Study on microstructure and mechanical properties of 6061 aluminum alloy prepared by oscillating laser-arc hybrid welding

The oscillating laser-arc welding was carried out on the 6mm thick 6061 aluminum alloy locked bottom butt joint commonly used for the roof of high-speed rail, and the effect of oscillating frequency on the microstructure and mechanical properties of the weld was systematically studied based on SEM, EBSD and other characterization methods together with the penetration and porosity of the weld as indicators. The results showed that the porosity of the joint was reduced to less than 1% when the oscillating frequency sharply increased to 250 Hz. The weld area near the fusion line was primarily arranged with columnar dendritic structures, while the central arc region of the weld was chiefly composed of equiaxed dendritic structures. Laser oscillating frequency could affect the beam advance distance in per unit cycle, which posed a significant impact on the stirring action of laser beam behind the molten pool.
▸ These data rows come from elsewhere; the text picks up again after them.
(* ===== verification/Paging.v ===== *)
(** The virtual memory manager, the part that allocates frames:
    [src/src/kernel/arch/x86/vmm.cc], with [SwapManager::swap_in_page].

    [alloc_frame] calls the swap manager when the bitmap is full, and the
    swap manager's reclaim needs no frame, so [Swap.v] comes before. *)

From Stdlib Require Import ZArith Lia.
From stdpp Require Import base list gmap option.
From coqutil Require Import Datatypes.RecordSetters.
From S2P Require Import Prelude Memory KAlloc Mm Vmm Swap.
Import TriangleBracketNotations.

Section Paging.
Context {K : Type} `{KAlloc K}.
Variable fuel : nat.
Variables file_read file_write : Z.

(** Each retry of [alloc_frame] takes one unit of [depth]. *)
Fixpoint alloc_frame_at (depth : nat) (s : mm K) : outcome (Z * mm K) :=
  match take_frame s with
  | Some (frame, s) => Done (frame, s)
  | None =>
    let* pressure := check_memory_pressure fuel s in
    if MEMORY_PRESSURE_MEDIUM <=? pressure then
      let pages_to_reclaim := if pressure =? MEMORY_PRESSURE_CRITICAL then 64 else 16 in
      let* (reclaimed, s) := reclaim_pages fuel file_write s pages_to_reclaim in
      if 0 <? s32 reclaimed then
        match depth with O => OutOfFuel | S d => alloc_frame_at d s end
      else Done (0, s)
    else Done (0, s)
  end.

Definition alloc_frame (s : mm K) : outcome (Z * mm K) := alloc_frame_at fuel s.

(** ** Page tables *)

(** A fresh table: not present, writable, not user, frame 0; the other bits
    keep what the memory held. *)
Definition clear_table (s : mm K) (table : Z) : mm K :=
  for_ 1024 (fun i s => let e := table + 4 * i in mstore s e (pte_assign (mload s e) false true false 0)) s.

Definition get_page_table (s : mm K) (pd virtual_addr : Z) (create : bool) : outcome (Z * mm K) :=
  let table_idx := VADDR_PD_OFFSET virtual_addr in
  if negb (pte_present (mload s (pd_entry pd table_idx))) then
    if negb create then Done (0, s)
    else
      let* (phys_addr, s) := alloc_frame s in
      if phys_addr =? 0 then Done (0, s)
      else
        let* (table, s) := mm_alloc s 4096 in
        let s := mstore s (pd_table pd table_idx) table in
        if table =? 0 then Done (0, free_frame s phys_addr)
        else
          let s := clear_table s table in
          let e := pd_entry pd table_idx in
          let s := mstore s e (pte_assign (mload s e) true true false (Z.shiftr phys_addr 12)) in
          Done (mload s (pd_table pd table_idx), s)
  else Done (mload s (pd_table pd table_idx), s).

Definition map_page (s : mm K) (pd virtual_addr physical_addr flags : Z) : outcome (Z * mm K) :=
  let* (table, s) := get_page_table s pd virtual_addr true in
  if table =? 0 then Done (-1, s)
  else
    let e := pte_addr table virtual_addr in
    Done (0, mstore s e (pte_assign (mload s e) (has_flag flags PG_PRESENT) (has_flag flags PG_WRITE)
                           (has_flag flags PG_USER) (Z.shiftr physical_addr 12))).

(** ** Directories *)

Definition create_page_directory (s : mm K) : outcome (Z * mm K) :=
  let* (pd, s) := mm_alloc s sizeof_page_directory in
  if pd =? 0 then Done (0, s)
  else
    let s := for_ 1024 (fun i s =>
      let e := pd_entry pd i in
      let s := mstore s e (pte_assign (mload s e) false true false 0) in
      mstore s (pd_table pd i) 0) s in
    let s := mstore s (pd + pd_swapped) 0 in
    let* (phys_addr, s) := alloc_frame s in
    Done (pd, mstore s (pd + pd_physical) phys_addr).

Definition free_present (s : mm K) (table j : Z) : mm K :=
  let e := mload s (table + 4 * j) in
  if pte_present e then free_frame s (Z.shiftl (pte_frame e) 12) else s.

Definition destroy_table (s : mm K) (pd i : Z) : outcome (mm K) :=
  let table := mload s (pd_table pd i) in
  if pte_present (mload s (pd_entry pd i)) && negb (table =? 0) then
    mm_free (for_ 1024 (fun j s => free_present s table j) s) table
  else Done s.

Definition destroy_page_directory (s : mm K) (pd : Z) : outcome (mm K) :=
  if pd =? 0 then Done s
  else
    let* s := ofor 1024 (fun i s => destroy_table s pd i) s in
    let* s := loop fuel (fun '(s, swapped) =>
      if swapped =? 0 then Done (inr s)
      else
        let next := mload s (swapped + sw_next) in
        let s := free_swap_entry s (mload s (swapped + sw_entry)) in
        let* s := mm_free s swapped in
        Done (inl (s, next))) (s, mload s (pd + pd_swapped)) in
    let s := if negb (mload s (pd + pd_physical) =? 0)
             then free_frame s (mload s (pd + pd_physical)) else s in
    mm_free s pd.

(** [pd0_add_page] and [pd_add_page] *)
Definition pd_add_page (s : mm K) (v_addr p_addr flags pd : Z) : outcome (mm K) :=
  if pd =? 0 then Done s
  else let* (_, s) := map_page s pd v_addr p_addr flags in Done s.
Definition pd0_add_page (s : mm K) (v_addr p_addr flags : Z) : outcome (mm K) :=
  pd_add_page s v_addr p_addr flags (kernel_directory s).

(** ** Swapping in *)

Definition swap_in_page (s : mm K) (virtual_addr swap_entry : Z) : outcome (Z * mm K) :=
  let dev_id := Z.land (Z.shiftr swap_entry 24) 0xFF in
  let offset := Z.land swap_entry 0xFFFFFF in
  let dev := nth_device s dev_id in
  if dev =? 0 then Done (-1, s)
  else
    let* (frame, s) := alloc_frame s in
    if frame =? 0 then Done (-1, s)
    else
      let* r := call_read_page file_read s dev offset frame in
      if negb (r =? 0) then Done (-1, free_frame s frame)
      else
        let* (r, s) := map_page s (current_directory s) virtual_addr frame
                         (Z.lor (Z.lor PG_PRESENT PG_WRITE) PG_USER) in
        if negb (r =? 0) then Done (-1, free_frame s frame)
        else
          let s := free_swap_entry s swap_entry in
          let* s := add_to_lru s virtual_addr in
          let s := s <| swapm -> swap_in_count ::= fun n => u32 (n + 1) |>
                     <| swapm -> used_swap_pages ::= fun n => u32 (n - 1) |> in
          Done (0, madd s (dev + sd_inuse) (-1)).

End Paging.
With the increase of the oscillating frequency, the stirring effect of the molten pool was enhanced, which effectively refined the central equiaxed structures and dropped the dendrite sizes from 68 μm to 44 μm. The tensile strength reached their maximum value at the oscillating frequency of 250 Hz, with a maximum tensile strength of 229 MPa, which was about 73% of that of the base metal. Both the reduction of the porosity and the refined dendrites structures of the weld largely created favorable conditions for the improved tensile strength.